Entering Variables In Blocks
Variables don't have to be entered one at a time into a hierarchical
regression. They can also be entered in blocks. This might happen, for example,
if the researcher wanted to enter all psychological variables at one time, or
if the researcher was uncertain about the order in which they should be entered.
Let's say in the current example we wanted to enter self.esteem and
locus.of.control at the same time. (Frankly, I was unconvinced by Keith's
argument concerning the order in which these variables should be entered.)

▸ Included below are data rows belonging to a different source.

Lemma batchResult_whole (concurrency : string) (batch : list Package.t) :
  batch <> [] -> whole (batchResult relative execSync concurrency batch).
Proof.
  intros Hne. unfold batchResult, failure.
  assert (1 <= length batch)%nat by (destruct batch; cbn; [congruence|lia]).
  destruct (Exec.stdout (execSync (batchCommand concurrency batch))).
  - rewrite avgPerPackage_share by assumption.
    eexists _, _. cbn.
    split; [|split; [|split; reflexivity]]; now apply share_nonneg.
  - exists 1, 0. cbn. repeat split; lia.
Qed.

Lemma entries_whole (tiers : Tiers.t) :
  Forall (fun entry => whole (snd entry)) (entries relative execSync tiers).
Proof.
  unfold entries, heavyEntries, batchEntries.
  rewrite !Forall_app, !Forall_map. repeat split.
  - apply List.Forall_forall. intros pkg _. apply heavyResult_whole.
  - apply List.Forall_forall. intros pkg Hin. apply batchResult_whole.
    intros E. rewrite E in Hin. contradiction.
  - apply List.Forall_forall. intros pkg Hin. apply batchResult_whole.
    intros E. rewrite E in Hin. contradiction.
Qed.

Lemma entries_names (tiers : Tiers.t) :
  map fst (entries relative execSync tiers)
  = map Package.name
      (Tiers.heavy tiers ++ Tiers.medium tiers ++ Tiers.light tiers).
Proof.
  unfold entries, heavyEntries, batchEntries.
  rewrite !map_app, !map_map. reflexivity.
Qed.

Lemma entries_length (packages : list Package.t) :
  length (entries relative execSync (LintQuality.categorizePackages packages))
  = length packages.
Proof.
  rewrite <- (length_map fst), entries_names, length_map.
  apply Permutation_length, CategorizeFacts.tiers_perm.
Qed.

Lemma entries_NoDup (packages : list Package.t) :
  List.NoDup (map Package.name packages) ->
  List.NoDup
    (map fst (entries relative execSync
                (LintQuality.categorizePackages packages))).
Proof.
  intros Hnd. rewrite entries_names.
  eapply Permutation_NoDup; [|exact Hnd].
  apply Permutation_map. symmetry. apply CategorizeFacts.tiers_perm.
Qed.

End Tiers.

End RunFacts.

The increase in R-squared can be obtained by summing the SSes in the ANOVA
table and dividing by the total SS.
> (391.62 + 512.00) / 86217.92
[1] 0.01048065
Which is just the sum of the individual increases in R-squared. The test on
this would be the following.
> anova(model3, lm.out)
Analysis of Variance Table
Model 1: std.achieve.score ~ SES + prev.grades
Model 2: std.achieve.score ~ SES + prev.grades + self.esteem + locus.of.control
Res.Df RSS Df Sum of Sq F Pr(>F)
1 884 57935
2 882 57031 2 903.62 6.9874 0.0009754 ***
---
Signif. codes: 0 '***' 0.001 '**' 0.01 '*' 0.05 '.' 0.1 ' ' 1
Model 3 was the model before this block of variables was entered, i.e., the
model that included SES and prev.grades, and lm.out was the model after this
block of variables was entered. This is in agreement with the SPSS output that
is in Figure 5.9 in Keith. So, good, SPSS got it right again!
Question
I couldn't help noticing how much the shaded portion of the NELS diagram at
left resembles a Simple Mediation Analysis, or
rather, the diagram one would draw to represent such an analysis. As I said
above, I'm not convinced Keith got self.esteem and locus.of.control in the
correct order in the hierarchical regression. I believe the order should be
reversed. I believe locus.of.control, being something that is learned from
your environment, is the causally prior (or at least more important) variable.
(Not being an expert on either of these constructs, I doubt that my "belief"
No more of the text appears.